A new program for teachers that offers this network along with other resources is the WE Teachers Program, an initiative developed by Walgreens in partnership with ME to WE and Mental Health America. WE Teachers provides tools and resources, at no cost to teachers, looking for guidance around the social issues related to poverty, youth violence, mental health, bullying, and diversity and inclusion. Through online modules and trainings as well as a digital community, these resources help them address the critical issues their students face.

Jessica Mauritzen, a high school Spanish teacher, credits a network of support for providing her with new opportunities to enrich the learning experience for her students. "This past year was a year of awakening for me and through support… I realized that I was able to teach in a way that built up our community, our school, and our students, and supported them to become young leaders," she says.

With the new WE Teachers program, teachers can learn to identify the tough issues affecting their students, secure the tools needed to address them in a supportive manner, and help students become more socially-conscious, compassionate, and engaged citizens.

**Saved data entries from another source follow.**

(** C4, as the code has it.  [selectSatelliteById] looks the identifier up
    in the whole catalog, not in the filtered view.  For an identifier that
    is not in the catalog it changes nothing.  For an identifier of the
    catalog whose propagation record can be built, with the viewer mounted,
    it enters TRACKING of that object, samples the history path around the
    clock's instant when the object is within its validity window and drops
    the path otherwise, and publishes the freshness state (age and label)
    when the position can be computed.  When the identifier is outside the
    filtered view, the auto-deselect effect that follows returns the
    selection to IDLE; when it is inside, that effect changes nothing. *)
Theorem select_by_catalog_lookup (satId : nat) (wallNow : Z) (st : State) :
  (~ In satId (map id (satellites st)) -> selectSatelliteById satId wallNow st = st)
  /\ (forall sat v satrec,
         find (fun s => (id s =? satId)%nat) (satellites st) = Some sat ->
         viewer st = Some v ->
         getSatrec sat = Some satrec ->
         let t := currentTime (clock v) in
         let st' := selectSatelliteById satId wallNow st in
         In sat (satellites st) /\ id sat = satId
         /\ selectedSat st' = Some sat
         /\ isTleOutOfRange st' = isOutOfRange t sat
         /\ selectedSatPath st' =
              (if isOutOfRange t sat then None else Some (historySamples satrec t))
         /\ (forall geo,
                locate satrec t = Returned geo ->
                selectedSatData st' =
                  Some (mkSatData (name sat) satId geo
                          (toFixed 2 (tleAgeDaysAt t satrec))
                          (tleAgeLabelOf (tleAgeDaysAt t satrec))))
         /\ (~ In satId (map id (filteredSatellites st)) ->
             selectedSat (autoDeselect st') = None
             /\ selectedSatPath (autoDeselect st') = None
             /\ selectedSatData (autoDeselect st') = None)
         /\ (In satId (map id (filteredSatellites st)) -> autoDeselect st' = st')).
Proof.
  split; [apply select_unknown|].
  intros sat v satrec Hfind Hv Hrec t st'.
  destruct (select_found satId wallNow st sat v Hfind Hv)
    as (Hsel & Hflag & Hpath & _ & Hdata & _).
  fold t st' in Hsel, Hflag, Hpath, Hdata.
  rewrite Hrec in Hpath, Hdata.
  destruct (find_id _ _ _ Hfind) as [Hin Hid].
  split; [exact Hin|]. split; [exact Hid|].
  split; [exact Hsel|]. split; [exact Hflag|]. split; [exact Hpath|].
  split; [intros geo Hgeo; rewrite Hgeo, Hid in Hdata; exact Hdata|].
  split.
  - intro Hhidden.
    assert (E : existsb (fun s => (id s =? id sat)%nat) (filteredSatellites st') = false).
    { destruct (existsb _ (filteredSatellites st')) eqn:E; [|reflexivity].
      apply existsb_id in E. subst st'. rewrite select_view, Hid in E. contradiction. }
    unfold autoDeselect. rewrite Hsel, E.
    destruct (clearSelection_spec st') as (H1 & H2 & _ & _ & H5 & _).
    now repeat split.
  - intro Hvisible. apply autoDeselect_visible.
    unfold isSelectionInFilter. rewrite Hsel. apply existsb_id.
    subst st'. now rewrite select_view, Hid.
Qed.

It's a potentially life-saving experience for students, and in turn, "a great gift for teachers," says Dr. Sanderlin.

"I wish I had the WE Teachers program when I was a teacher because it provides the online training and resources teachers need to begin to grapple with these critical social issues that plague our students every day," she adds.

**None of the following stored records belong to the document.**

(** * Andersson trees (jsw_atree): a shallow embedding and its properties

    The development follows [src/jsw_atree/jsw_atree.c].

    Representation.  A [jsw_anode_t] is a node of the inductive type
    [jsw_anode];
    the per-tree sentinel [tree->nil] (level 0, both links to itself, data
    NULL) is the constructor [Nil], and the accessors [level], [link] and
    [data] return for it exactly what the sentinel's fields hold.  Items
    ([void *] that are not NULL) are the values of an abstract type [E]; a
    [void *] result that may be NULL is an [option E].

    Pointers are modelled by position.  The C code keeps an array [path] of
    node pointers and recovers the side on which a child hangs with the
    comparison [path[top - 1]->link[1] == path[top]]; in a tree every real
    node hangs off one link of one parent, so a path is a list (top of the
    stack first) of pairs [(node, dir)]: the node visited and the link that
    was followed from it.  Writing [p->link[dir] = c] is [set_link p dir c];
    no statement of the code writes to the sentinel.
    The array has HEIGHT_LIMIT = 64 slots and the lists here are not
    bounded: [paths_fit] shows that the paths on a tree built by the code
    stay within the array while the tree has fewer than 2^32 - 1 nodes.

    Numbers.  [level] is an [int] that the code increments and decrements
    unchecked; it stays between 0 and the height of the tree and is a [Z].
    [size] is a [size_t] (64 bits), a [Z] reduced modulo [size_modulus] by
    the increment and the decrement.

    Effects.  [malloc] may fail: the functions that allocate take the outcome
    of the allocation as a [bool].  Calls of the user's [rel] and of [free]
    on nodes are recorded in the tree record ([released], [freed]). *)

From Stdlib Require Import Strings.Ascii Strings.String DecimalString
  DecimalNat.
From Stdlib Require Import ZArith List Bool Lia Sorting.Sorted.
From Equations Require Import Equations.
Import ListNotations.
Local Open Scope Z_scope.

Set Implicit Arguments.

(** Integers as items, for the examples: [zcmp] has the sign of [x - y], a
    clone is the integer itself. *)
Definition zcmp (x y : Z) : Z :=
  match x ?= y with
  | Lt => -1
  | Eq => 0
  | Gt => 1
  end.

Definition zdup (x : Z) : Z := x.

In addition to the WE Teachers curriculum, the program features a WE Teachers Award to honor educators who go above and beyond in their classrooms. At least 500 teachers will be recognized and each will receive a $500 Walgreens gift card, which is the average amount teachers spend out-of-pocket on supplies annually. Teachers can be nominated or apply themselves. To learn more about the awards and how to nominate an amazing teacher, or sign up for access to the teacher resources available through WE Teachers, visit walgreens.com/metowe.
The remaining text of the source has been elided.